(Stored data)
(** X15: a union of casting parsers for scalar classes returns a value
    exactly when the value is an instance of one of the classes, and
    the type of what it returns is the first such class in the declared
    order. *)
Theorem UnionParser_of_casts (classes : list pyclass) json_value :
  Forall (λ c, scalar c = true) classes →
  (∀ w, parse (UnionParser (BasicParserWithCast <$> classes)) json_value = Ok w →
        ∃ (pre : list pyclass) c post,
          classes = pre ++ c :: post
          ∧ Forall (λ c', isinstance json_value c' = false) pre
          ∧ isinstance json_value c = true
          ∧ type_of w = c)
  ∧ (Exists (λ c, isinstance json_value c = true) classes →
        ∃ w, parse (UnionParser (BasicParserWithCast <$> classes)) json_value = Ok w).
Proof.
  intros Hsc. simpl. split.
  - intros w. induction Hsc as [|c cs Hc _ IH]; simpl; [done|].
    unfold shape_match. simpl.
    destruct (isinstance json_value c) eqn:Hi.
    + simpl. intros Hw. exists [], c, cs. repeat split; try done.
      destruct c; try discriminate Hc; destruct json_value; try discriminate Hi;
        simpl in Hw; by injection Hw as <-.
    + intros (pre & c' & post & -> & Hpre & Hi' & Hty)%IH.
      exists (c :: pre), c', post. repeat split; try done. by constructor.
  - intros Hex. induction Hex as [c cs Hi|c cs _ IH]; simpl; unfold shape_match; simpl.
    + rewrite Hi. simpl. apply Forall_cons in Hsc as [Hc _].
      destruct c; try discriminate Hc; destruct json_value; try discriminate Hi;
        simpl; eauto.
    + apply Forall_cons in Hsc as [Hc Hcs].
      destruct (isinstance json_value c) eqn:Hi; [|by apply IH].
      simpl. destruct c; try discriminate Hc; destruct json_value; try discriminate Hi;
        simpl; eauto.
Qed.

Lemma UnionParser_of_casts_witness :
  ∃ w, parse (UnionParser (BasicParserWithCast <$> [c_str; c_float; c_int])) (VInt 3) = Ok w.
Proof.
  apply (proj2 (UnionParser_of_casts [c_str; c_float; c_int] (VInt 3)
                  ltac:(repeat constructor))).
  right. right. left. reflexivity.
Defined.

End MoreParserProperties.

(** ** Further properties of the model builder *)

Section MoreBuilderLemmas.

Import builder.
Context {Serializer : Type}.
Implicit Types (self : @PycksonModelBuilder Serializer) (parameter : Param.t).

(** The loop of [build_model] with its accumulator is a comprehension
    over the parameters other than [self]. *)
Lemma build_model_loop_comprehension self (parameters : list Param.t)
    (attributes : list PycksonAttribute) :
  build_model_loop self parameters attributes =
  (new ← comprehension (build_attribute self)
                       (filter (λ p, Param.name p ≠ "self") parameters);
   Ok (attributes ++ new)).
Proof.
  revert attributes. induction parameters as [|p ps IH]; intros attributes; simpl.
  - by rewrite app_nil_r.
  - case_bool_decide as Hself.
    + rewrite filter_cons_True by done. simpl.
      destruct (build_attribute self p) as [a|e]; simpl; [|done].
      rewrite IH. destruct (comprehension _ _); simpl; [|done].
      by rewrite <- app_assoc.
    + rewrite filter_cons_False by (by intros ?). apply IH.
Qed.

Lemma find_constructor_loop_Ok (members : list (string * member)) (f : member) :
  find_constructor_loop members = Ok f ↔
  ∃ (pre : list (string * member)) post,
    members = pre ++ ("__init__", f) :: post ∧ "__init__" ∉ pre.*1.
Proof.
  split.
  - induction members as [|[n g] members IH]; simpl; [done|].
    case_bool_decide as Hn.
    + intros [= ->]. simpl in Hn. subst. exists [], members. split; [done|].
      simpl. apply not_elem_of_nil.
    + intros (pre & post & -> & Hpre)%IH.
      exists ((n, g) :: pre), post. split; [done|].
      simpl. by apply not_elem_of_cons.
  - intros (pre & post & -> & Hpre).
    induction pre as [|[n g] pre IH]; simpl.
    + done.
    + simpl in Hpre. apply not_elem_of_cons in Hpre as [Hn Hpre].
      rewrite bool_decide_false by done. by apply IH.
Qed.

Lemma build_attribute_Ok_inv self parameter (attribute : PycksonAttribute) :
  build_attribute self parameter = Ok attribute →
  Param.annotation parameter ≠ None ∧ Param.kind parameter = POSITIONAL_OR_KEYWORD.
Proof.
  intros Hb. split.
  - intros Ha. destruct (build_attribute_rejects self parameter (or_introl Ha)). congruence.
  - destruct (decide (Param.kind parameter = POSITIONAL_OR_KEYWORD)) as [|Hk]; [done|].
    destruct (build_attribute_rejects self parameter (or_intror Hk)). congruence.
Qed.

==

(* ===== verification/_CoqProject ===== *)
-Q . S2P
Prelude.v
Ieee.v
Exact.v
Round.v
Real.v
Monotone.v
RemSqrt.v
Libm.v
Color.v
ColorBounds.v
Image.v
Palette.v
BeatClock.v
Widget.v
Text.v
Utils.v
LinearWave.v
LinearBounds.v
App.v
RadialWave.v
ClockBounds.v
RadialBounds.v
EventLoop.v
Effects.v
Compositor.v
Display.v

◆ Problem requirements ◆
Only the lines above from the one with "(** X15: a union" through the one with "as [Hc Hcs]." should be duplicated, character for character.

◆ Exercise output ◆
(** X15: a union of casting parsers for scalar classes returns a value
    exactly when the value is an instance of one of the classes, and
    the type of what it returns is the first such class in the declared
    order. *)
Theorem UnionParser_of_casts (classes : list pyclass) json_value :
  Forall (λ c, scalar c = true) classes →
  (∀ w, parse (UnionParser (BasicParserWithCast <$> classes)) json_value = Ok w →
        ∃ (pre : list pyclass) c post,
          classes = pre ++ c :: post
          ∧ Forall (λ c', isinstance json_value c' = false) pre
          ∧ isinstance json_value c = true
          ∧ type_of w = c)
  ∧ (Exists (λ c, isinstance json_value c = true) classes →
        ∃ w, parse (UnionParser (BasicParserWithCast <$> classes)) json_value = Ok w).
Proof.
  intros Hsc. simpl. split.
  - intros w. induction Hsc as [|c cs Hc _ IH]; simpl; [done|].
    unfold shape_match. simpl.
    destruct (isinstance json_value c) eqn:Hi.
    + simpl. intros Hw. exists [], c, cs. repeat split; try done.
      destruct c; try discriminate Hc; destruct json_value; try discriminate Hi;
        simpl in Hw; by injection Hw as <-.
    + intros (pre & c' & post & -> & Hpre & Hi' & Hty)%IH.
      exists (c :: pre), c', post. repeat split; try done. by constructor.
  - intros Hex. induction Hex as [c cs Hi|c cs _ IH]; simpl; unfold shape_match; simpl.
    + rewrite Hi. simpl. apply Forall_cons in Hsc as [Hc _].
      destruct c; try discriminate Hc; destruct json_value; try discriminate Hi;
        simpl; eauto.
    + apply Forall_cons in Hsc as [Hc Hcs].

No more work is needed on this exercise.